2026 年 26 巻 1 号 p. 13-21
角層は,体内の水分が体外へ蒸発することを制御し,外界からのさまざまな刺激が体内に侵入することを防ぐバリア機能と,角層自体に水分を保ち体内の水分を維持する水分保持機能を有する。このバリア機能や水分保持機能は,加齢や外気の乾燥などの影響で低下してしまう。
我々は,保湿機能をこれまで以上に高める成分開発を目指し,角層の保水力を維持する新たなアプローチとして,保湿剤としてクリームなどに広く利用されているワセリンに着目した。一般的にワセリンは極性が低く水に溶けない油性成分のため,皮膚浸透性は極めて低く,専ら皮膚表面を覆い水分の蒸散を防ぐことで保湿効果を発揮する。一方で接触やこすれなどで皮膚表面から取れやすく,効果が持続しないという課題がある。

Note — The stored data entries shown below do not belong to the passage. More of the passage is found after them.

(** * The detection pipeline of [src/predict.py]

    A shallow embedding of the five stage functions and of the driver
    [main].  Every stage is Python code that calls into the outside world
    (file system, HTTP, OpenCV, the YOLO capability, SQLite), so the
    embedding is a state-and-exception monad over an explicit [world];
    what the outside world answers is an [environment] of oracles over
    which every theorem quantifies. *)

From Stdlib Require Import ZArith QArith Ascii.
Close Scope Q_scope.
From stdpp Require Import base option list strings gmap.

今回開発したナノ化ワセリンは,粒子を約80nm以下のサイズに微細化した結果,角層への浸透性が大きく向上することが分かった。さらに,浸透後の保水効果や角層を膨潤させる作用があることも確認した。極性の低い炭化水素系の油性分子の皮膚浸透性は,これまで非常に低いと考えられていたが,ナノ化によって水系へ安定に溶解しテクスチャが向上するのみならず,保水効果との両立も可能となった。本研究により,ワセリンの新たな有用性が発見され,スキンケア製剤への応用の幅が広がった。